§ INFORMATION
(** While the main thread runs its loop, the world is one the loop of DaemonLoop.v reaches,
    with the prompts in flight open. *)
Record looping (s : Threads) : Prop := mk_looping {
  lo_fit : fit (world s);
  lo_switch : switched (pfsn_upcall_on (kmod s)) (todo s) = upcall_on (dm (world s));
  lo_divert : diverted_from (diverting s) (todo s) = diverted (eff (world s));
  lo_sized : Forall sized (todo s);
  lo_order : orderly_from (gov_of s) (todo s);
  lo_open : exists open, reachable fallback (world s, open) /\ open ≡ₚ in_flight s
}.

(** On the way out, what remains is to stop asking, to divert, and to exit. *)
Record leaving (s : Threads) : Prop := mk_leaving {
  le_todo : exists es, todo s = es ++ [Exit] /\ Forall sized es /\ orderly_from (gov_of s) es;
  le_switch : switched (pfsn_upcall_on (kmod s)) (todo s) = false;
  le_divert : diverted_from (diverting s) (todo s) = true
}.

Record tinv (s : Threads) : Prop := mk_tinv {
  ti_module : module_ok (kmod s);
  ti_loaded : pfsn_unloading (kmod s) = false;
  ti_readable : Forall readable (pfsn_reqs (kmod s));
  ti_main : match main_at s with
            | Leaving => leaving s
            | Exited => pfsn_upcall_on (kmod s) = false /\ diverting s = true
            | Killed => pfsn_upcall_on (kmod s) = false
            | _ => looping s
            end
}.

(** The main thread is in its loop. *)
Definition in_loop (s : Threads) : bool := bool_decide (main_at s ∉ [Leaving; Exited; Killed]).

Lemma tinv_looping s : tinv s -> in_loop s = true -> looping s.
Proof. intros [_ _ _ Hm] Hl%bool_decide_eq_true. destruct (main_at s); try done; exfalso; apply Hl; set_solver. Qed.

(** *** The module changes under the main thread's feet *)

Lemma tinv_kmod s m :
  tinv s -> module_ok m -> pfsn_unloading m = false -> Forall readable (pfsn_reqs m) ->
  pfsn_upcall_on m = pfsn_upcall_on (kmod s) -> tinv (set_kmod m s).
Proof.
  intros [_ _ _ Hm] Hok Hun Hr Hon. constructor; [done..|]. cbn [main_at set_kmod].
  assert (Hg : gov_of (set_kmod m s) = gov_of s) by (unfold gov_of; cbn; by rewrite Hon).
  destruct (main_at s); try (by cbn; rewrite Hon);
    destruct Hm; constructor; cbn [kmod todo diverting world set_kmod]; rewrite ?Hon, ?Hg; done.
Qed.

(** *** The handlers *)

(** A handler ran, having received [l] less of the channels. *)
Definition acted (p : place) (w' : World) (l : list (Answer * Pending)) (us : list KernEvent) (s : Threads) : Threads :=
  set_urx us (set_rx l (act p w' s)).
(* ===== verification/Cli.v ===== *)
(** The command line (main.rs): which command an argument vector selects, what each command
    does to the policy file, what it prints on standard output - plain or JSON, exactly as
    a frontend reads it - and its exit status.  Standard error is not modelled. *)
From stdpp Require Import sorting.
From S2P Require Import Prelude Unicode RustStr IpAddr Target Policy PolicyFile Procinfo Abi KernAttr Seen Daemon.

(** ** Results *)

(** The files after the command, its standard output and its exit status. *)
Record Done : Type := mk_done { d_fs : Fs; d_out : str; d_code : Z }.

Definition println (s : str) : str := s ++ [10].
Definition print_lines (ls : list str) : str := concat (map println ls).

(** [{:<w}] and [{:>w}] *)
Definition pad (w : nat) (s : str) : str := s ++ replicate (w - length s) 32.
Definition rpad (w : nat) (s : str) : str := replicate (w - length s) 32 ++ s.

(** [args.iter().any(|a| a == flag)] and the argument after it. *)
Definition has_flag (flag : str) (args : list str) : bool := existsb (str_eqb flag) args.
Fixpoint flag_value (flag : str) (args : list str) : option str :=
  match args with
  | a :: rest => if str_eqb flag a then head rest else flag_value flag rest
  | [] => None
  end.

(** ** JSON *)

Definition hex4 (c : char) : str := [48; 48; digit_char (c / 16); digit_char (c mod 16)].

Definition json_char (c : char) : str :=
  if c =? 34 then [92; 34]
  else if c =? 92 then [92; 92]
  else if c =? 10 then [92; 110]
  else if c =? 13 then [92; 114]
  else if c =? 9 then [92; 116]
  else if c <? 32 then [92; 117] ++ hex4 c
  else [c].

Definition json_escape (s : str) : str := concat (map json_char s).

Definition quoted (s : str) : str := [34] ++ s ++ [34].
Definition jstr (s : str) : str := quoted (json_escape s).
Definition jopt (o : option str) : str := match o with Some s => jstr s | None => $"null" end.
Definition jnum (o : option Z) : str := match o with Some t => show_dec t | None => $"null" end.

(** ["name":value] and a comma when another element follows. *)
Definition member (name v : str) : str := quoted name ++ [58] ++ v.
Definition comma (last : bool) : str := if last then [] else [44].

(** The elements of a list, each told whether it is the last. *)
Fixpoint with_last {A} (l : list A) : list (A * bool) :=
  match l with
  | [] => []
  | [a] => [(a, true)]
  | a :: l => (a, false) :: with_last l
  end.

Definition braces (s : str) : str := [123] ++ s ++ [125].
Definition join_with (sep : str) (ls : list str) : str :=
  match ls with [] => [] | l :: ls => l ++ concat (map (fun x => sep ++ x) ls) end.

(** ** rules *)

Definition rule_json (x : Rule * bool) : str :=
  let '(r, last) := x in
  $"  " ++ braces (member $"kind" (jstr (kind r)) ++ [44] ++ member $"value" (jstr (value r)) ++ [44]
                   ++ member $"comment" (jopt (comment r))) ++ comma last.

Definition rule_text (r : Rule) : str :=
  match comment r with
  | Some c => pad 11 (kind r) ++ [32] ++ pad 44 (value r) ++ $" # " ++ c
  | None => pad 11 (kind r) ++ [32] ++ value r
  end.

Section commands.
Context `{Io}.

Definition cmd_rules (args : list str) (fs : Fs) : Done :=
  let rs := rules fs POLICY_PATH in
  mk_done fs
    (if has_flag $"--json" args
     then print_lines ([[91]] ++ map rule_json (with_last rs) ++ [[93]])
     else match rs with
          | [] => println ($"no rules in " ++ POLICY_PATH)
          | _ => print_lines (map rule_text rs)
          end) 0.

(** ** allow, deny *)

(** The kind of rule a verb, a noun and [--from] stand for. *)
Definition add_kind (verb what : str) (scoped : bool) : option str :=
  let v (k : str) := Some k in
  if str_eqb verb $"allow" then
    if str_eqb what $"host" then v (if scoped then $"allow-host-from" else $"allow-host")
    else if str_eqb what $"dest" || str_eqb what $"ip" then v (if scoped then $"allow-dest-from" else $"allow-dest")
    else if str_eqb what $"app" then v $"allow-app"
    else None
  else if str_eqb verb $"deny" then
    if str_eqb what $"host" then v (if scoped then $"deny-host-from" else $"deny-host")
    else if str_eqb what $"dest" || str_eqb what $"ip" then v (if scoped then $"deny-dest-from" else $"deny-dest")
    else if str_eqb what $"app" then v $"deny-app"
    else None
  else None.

§ ABOUT THIS TASK
When a line in the data contains the string "null", copy that line.

§ OUTPUT FOR THIS EXERCISE
Definition jopt (o : option str) : str := match o with Some s => jstr s | None => $"null" end.
Definition jnum (o : option Z) : str := match o with Some t => show_dec t | None => $"null" end.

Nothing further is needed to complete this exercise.